If a line below includes the string "Hdata", copy it.
********
(** C4.  Whenever [create] submits an instance descriptor, the first
    entry of its metadata has the key "user-data" and, as value, what
    [getCustomUserData] returned.  With no [UserDataSecret] in the spec,
    [create] always submits a descriptor, and the entry is there with
    the empty string as value.  With a reference to a secret that holds
    the key [userData], the value is the base64 encoding of the data
    under that key. *)
Theorem create_user_data (cs : GCPComputeService) (coreClient : Client)
    (s : State) :
  let r := scope s in
  let made := callsSince s (snd (create cs coreClient s)) in
  let entry (value : string) (instance : compute.Instance) : Prop :=
    exists items,
      compute.Instance_Metadata instance
      = Some {| compute.Metadata_Items := items |}
      /\ head items = Some {| compute.Key := "user-data";
                              compute.Value := Some value |} in
  (UserDataSecret (providerSpec r) = None ->
   exists instance,
     List.filter isInstancesInsert made
     = [CallInstancesInsert (projectID r) (Zone (providerSpec r)) instance]
     /\ entry "" instance)
  /\ (forall ref secret data,
        UserDataSecret (providerSpec r) = Some ref ->
        Get coreClient (Namespace (Meta (machine r)))
          (LocalObjectReference_Name ref) = inl secret ->
        Data secret !! userDataSecretKey = Some data ->
        exists instance,
          List.filter isInstancesInsert made
          = [CallInstancesInsert (projectID r) (Zone (providerSpec r))
               instance]
          /\ entry (base64.EncodeToString data) instance)
  /\ (forall project zone instance,
        In (CallInstancesInsert project zone instance) made ->
        exists userData,
          getCustomUserData coreClient r = (userData, None)
          /\ entry userData instance).
Proof.
  intros r made entry.
  assert (Hsubmitted : forall userData,
            getCustomUserData coreClient r = (userData, None) ->
            exists instance,
              List.filter isInstancesInsert made
              = [CallInstancesInsert (projectID r) (Zone (providerSpec r))
                   instance]
              /\ entry userData instance).
  { intros userData Hud.
    destruct (create_submitted cs coreClient s userData Hud)
      as (more & Hmade & Hmore).
    exists (instanceOf r userData). subst made. rewrite Hmade.
    cbn [List.filter isInstancesInsert]. rewrite Hmore.
    split; [reflexivity |]. eexists. split; reflexivity. }
  split; [| split].
  - intros Hnone. apply Hsubmitted.
    unfold getCustomUserData. subst r. now rewrite Hnone.
  - intros ref secret data Hsome Hget Hdata. apply Hsubmitted.
    unfold getCustomUserData. subst r.
    now rewrite Hsome, Hget, Hdata.
  - intros project zone instance Hin.
    destruct (getCustomUserData coreClient r) as [userData [err |]] eqn:Hud.
    + subst made.
      rewrite (create_not_submitted cs coreClient s userData err Hud) in Hin.
      destruct Hin as [Hin | []]. discriminate.
    + exists userData. split; [reflexivity |].
      destruct (create_submitted cs coreClient s userData Hud)
        as (more & Hmade & Hmore).
      subst made. rewrite Hmade in Hin. destruct Hin as [Hin | Hin].
      * injection Hin as _ _ <-. eexists. split; reflexivity.
      * exfalso.
        assert (Hf : In (CallInstancesInsert project zone instance)
                       (List.filter isInstancesInsert more)).
        { apply List.filter_In. split; [exact Hin | reflexivity]. }
        rewrite Hmore in Hf. destruct Hf.
Qed.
********
• _Solution for this exercise_
  - intros ref secret data Hsome Hget Hdata. apply Hsubmitted.
    now rewrite Hsome, Hget, Hdata.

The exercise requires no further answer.